The holding company’s latest SEC filing shows 800 layoffs in Q3 2025 and over 700,000 sq ft of office space vacated as it races to streamline costs before completing its $13.5 billion merger with Omnicom.

Interpublic Group (IPG) has cut 3,200 roles globally so far this year, including 800 in the September quarter alone and vacated 135,000 square feet of office space in Q3 2025, according to its latest filing with the U.S. Securities and Exchange Commission.

The restructuring forms part of IPG’s multi-phase transformation programme designed to “enhance offerings and drive significant structural expense savings” ahead of its planned $13.5 billion merger with Omnicom, expected to close by the end of November.

The layoffs affected staff across executive, regional, account management, creative, media, and administrative functions. In total, the group has exited roughly 730,000 sq ft of real estate this year. 

In its filing, IPG said the restructuring is projected to cost between $450 million and $475 million, including $177.7 million in severance, $108 million in lease impairments, and $165 million in related expenses such as advisory and integration costs.

An organic decline in revenue before billable expenses of 2.9% was recorded for Q3, reflecting net client losses in retail and auto & transportation sectors, and reduced spending among existing clients. The declines were partly offset by growth in healthcare and food & beverage accounts.

The company ended the quarter with $1.45 billion in cash and equivalents and total debt of  $3.04 billion, slightly down from $3.09 billion a year earlier. 

Chairman and CEO Philippe Krakowsky said IPG remains focused on “balancing disciplined cost management with continued investment in capabilities that drive client growth, particularly in data, commerce and performance media.”

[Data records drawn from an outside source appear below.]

(** * rewriter: configuration resolution, prompt assembly, model catalog
      and model selection

    A shallow embedding of [phase.ts], of the module it is imported into as
    [./binding], and of the command handlers registered by [activate].
    JavaScript strings are [string]; a value of type
    [string | undefined] is an [option string]; a plain object used as a
    record of string properties is the list of its own properties in
    creation order; module state, the settings store and everything the
    code does to the outside (console, notifications, network, editor) are
    threaded through a state-and-exception monad. *)

From Stdlib Require Import String Ascii List Bool Arith NArith Lia.
From Stdlib Require Import Permutation Sorted.
Import ListNotations.

Local Open Scope string_scope.
Local Open Scope list_scope.

(** ** JavaScript values *)

Module Js.

(** Truthiness of a [string | undefined]: [undefined] and [""] are falsy. *)
Definition truthy_str (s : string) : bool :=
  match s with
  | EmptyString => false
  | String _ _ => true
  end.

Definition truthy (v : option string) : bool :=
  match v with
  | Some s => truthy_str s
  | None => false
  end.

(** [a || b] where both sides may be [undefined]. *)
Definition or (a b : option string) : option string :=
  if truthy a then a else b.

(** [a || d] where the right operand is a string. *)
Definition or_str (a : option string) (d : string) : string :=
  match or a (Some d) with
  | Some s => s
  | None => d
  end.

(** [a === b] on [string | undefined] against a string literal. *)
Definition strict_eq (a : option string) (lit : string) : bool :=
  match a with
  | Some s => String.eqb s lit
  | None => false
  end.

(** *** Plain objects with string-valued properties

    [Record<string, string>]: the own properties in creation order. *)
Definition Obj := list (string * string).

Definition digit_of (c : ascii) : option N :=
  let n := N_of_ascii c in
  if ((48 <=? n) && (n <=? 57))%N then Some (n - 48)%N else None.

Fixpoint parse_digits (acc : N) (s : string) : option N :=
  match s with
  | EmptyString => Some acc
  | String c s' =>
      match digit_of c with
      | Some d => parse_digits (10 * acc + d)%N s'
      | None => None
      end
  end.

(** A property key is an array index when it is the canonical decimal
    numeral of an integer in [0, 2^32 - 2]. *)
Definition array_index (k : string) : option N :=
  match k with
  | EmptyString => None
  | String "0"%char EmptyString => Some 0%N
  | String "0"%char _ => None
  | _ =>
      match parse_digits 0 k with
      | Some n => if (n <? 4294967295)%N then Some n else None
      | None => None
      end
  end.

Definition is_index_key (p : string * string) : bool :=
  match array_index (fst p) with
  | Some _ => true
  | None => false
  end.

Definition index_of_key (p : string * string) : N :=
  match array_index (fst p) with
  | Some n => n
  | None => 0%N
  end.

Definition by_index (p q : string * string) : Prop :=
  (index_of_key p <= index_of_key q)%N.

Fixpoint insert_by_index (p : string * string) (l : list (string * string))
  : list (string * string) :=
  match l with
  | [] => [p]
  | q :: l' =>
      if (index_of_key p <? index_of_key q)%N
      then p :: l
      else q :: insert_by_index p l'
  end.

Definition sort_by_index (l : list (string * string)) : list (string * string) :=
  fold_right insert_by_index [] l.

(** [Object.entries(o)]: own keys in property order, that is array-index
    keys in ascending numeric order, then the other keys in creation
    order. *)
Definition entries (o : Obj) : list (string * string) :=
  sort_by_index (filter is_index_key o)
    ++ filter (fun p => negb (is_index_key p)) o.

(** *** [String.prototype.replace] with a string pattern *)

Fixpoint starts_with (pat s : string) : bool :=
  match pat, s with
  | EmptyString, _ => true
  | String a pat', String b s' => Ascii.eqb a b && starts_with pat' s'
  | String _ _, EmptyString => false
  end.

Fixpoint drop (n : nat) (s : string) : string :=
  match n, s with
  | O, _ => s
  | S n', String _ s' => drop n' s'
  | S _, EmptyString => EmptyString
  end.

(** [s.indexOf(pat)], [None] for -1. *)
Fixpoint index_of (pat s : string) : option nat :=
  if starts_with pat s then Some O
  else
    match s with
    | EmptyString => None
    | String _ s' => option_map S (index_of pat s')
    end.

(** [s.replace(pat, rep)] for a string [pat] and a replacement without
    [$] patterns: only the first match is replaced. *)
Fixpoint replace (pat rep s : string) : string :=
  if starts_with pat s then rep ++ drop (String.length pat) s
  else
    match s with
    | EmptyString => EmptyString
    | String c s' => String c (replace pat rep s')
    end.

(** [arr.includes(x)] on an array of strings. *)
Definition includes (arr : list string) (x : string) : bool :=
  existsb (String.eqb x) arr.

End Js.

(** ** [phase.ts] *)

Record RewriterConfig := mkRewriterConfig {
  apiKey : string;
  modelName : string;
  prompt : string;
  debug : bool;
  examples : Js.Obj
}.

Record RewriteContext := mkRewriteContext {
  text : string;
  selectionPrompt : option string
}.

Definition DEFAULT_MODEL_NAME : string := "gemini-2.0-flash".

Definition SAFETY_SETTINGS : list (string * string) :=
  [ ("HARM_CATEGORY_HARASSMENT", "BLOCK_NONE");
    ("HARM_CATEGORY_HATE_SPEECH", "BLOCK_NONE");
    ("HARM_CATEGORY_SEXUALLY_EXPLICIT", "BLOCK_NONE");
    ("HARM_CATEGORY_DANGEROUS_CONTENT", "BLOCK_NONE") ].

(** ** The world around the extension *)

(** What a [catch] clause can receive: an [Error] with its message, or any
    other thrown value. *)
Inductive Thrown :=
| ErrorObj (message : string)
| OtherThrown.

Inductive Result (A : Type) :=
| Ok (a : A)
| Throw (e : Thrown).
Arguments Ok {A} a.
Arguments Throw {A} e.

(** Everything the code does to its collaborators, in program order. *)
Inductive Event :=
| ConsoleError (label : string) (e : Thrown)
| ConsoleWarn (msg : string) (e : option Thrown)
| ShowErrorMessage (msg : string)
| ShowWarningMessage (msg : string) (items : list string)
| ShowInformationMessage (msg : string)
| ShowQuickPick (items : list string)
| ExecuteCommand (cmd : string)
| Fetch (url : string)
| GenerateContent (model : string) (safety : list (string * string))
    (parts : list string)
| ConfigUpdate (key value : string)
| ReplaceSelection (newText : string).

(** [vscode.workspace.getConfiguration("rewriter")]: the three settings the
    code reads, each possibly absent. *)
Record Settings := mkSettings {
  cfg_model : option string;
  cfg_prompt : option string;
  cfg_examples : option Js.Obj
}.

Record World := mkWorld {
  sessionModelName : option string;   (* [let sessionModelName] in binding.ts *)
  settings : Settings;
  secretApiKey : option string;       (* [context.secrets] entry "rewriter.apiKey" *)
  trace : list Event
}.

(** How the collaborators answer during one call. *)
Inductive InspectOutcome :=
| InspectThrows (e : Thrown)
| InspectUndefined
| InspectFound.

Inductive UpdateOutcome :=
| UpdateDone
| UpdateThrows (e : Thrown).

Record ModelInfo := mkModelInfo {
  name : string;
  displayName : string;
  supportedGenerationMethods : list string
}.

Record Response := mkResponse {
  status : N;
  statusText : string;
  json : Result (list ModelInfo)      (* [response.json()] read at [.models] *)
}.

(** [Response.ok]: the status is in the range 200-299. *)
Definition ok (r : Response) : bool :=
  ((200 <=? status r) && (status r <=? 299))%N.

Inductive FetchOutcome :=
| FetchRejected (e : Thrown)
| FetchResponse (r : Response).

Record Env := mkEnv {
  inspect_model : InspectOutcome;
  update_model : UpdateOutcome;
  fetch_models : FetchOutcome;
  generate : string -> list string -> Result string;
  warning_choice : option string;
  quick_pick : list string -> option string;
  input_box : option string
}.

The disclosure comes as the holding company prepares to integrate overlapping agency networks, including McCann Worldgroup, FCB and MullenLowe from IPG, and DDB, BBDO, and TBWA from Omnicom, once the merger clears its final regulatory hurdle in the EU.

John Wren, CEO, Omnicom, said that the holding company is currently planning to outline its post-merger structure and portfolio the week of CES in January 2026.

On the Omnicom side, the holding company is also conducting a “rigorous” review of all its agency brands, amid industry speculation that its DDB network may be retired or scaled back post-merger.

In an earlier report, Campaign reported that while the DDB brand is unlikely to disappear entirely, Omnicom is expected to retain it in select local markets where it best serves client needs.

Omnicom said in a statement: “We are undertaking a rigorous and considered process to ensure we have the very best solutions for the future for us and for our clients. This sentiment is informing everything we do in our go-forward plans.”

The combined entity will create the world’s largest advertising group by revenue, surpassing WPP.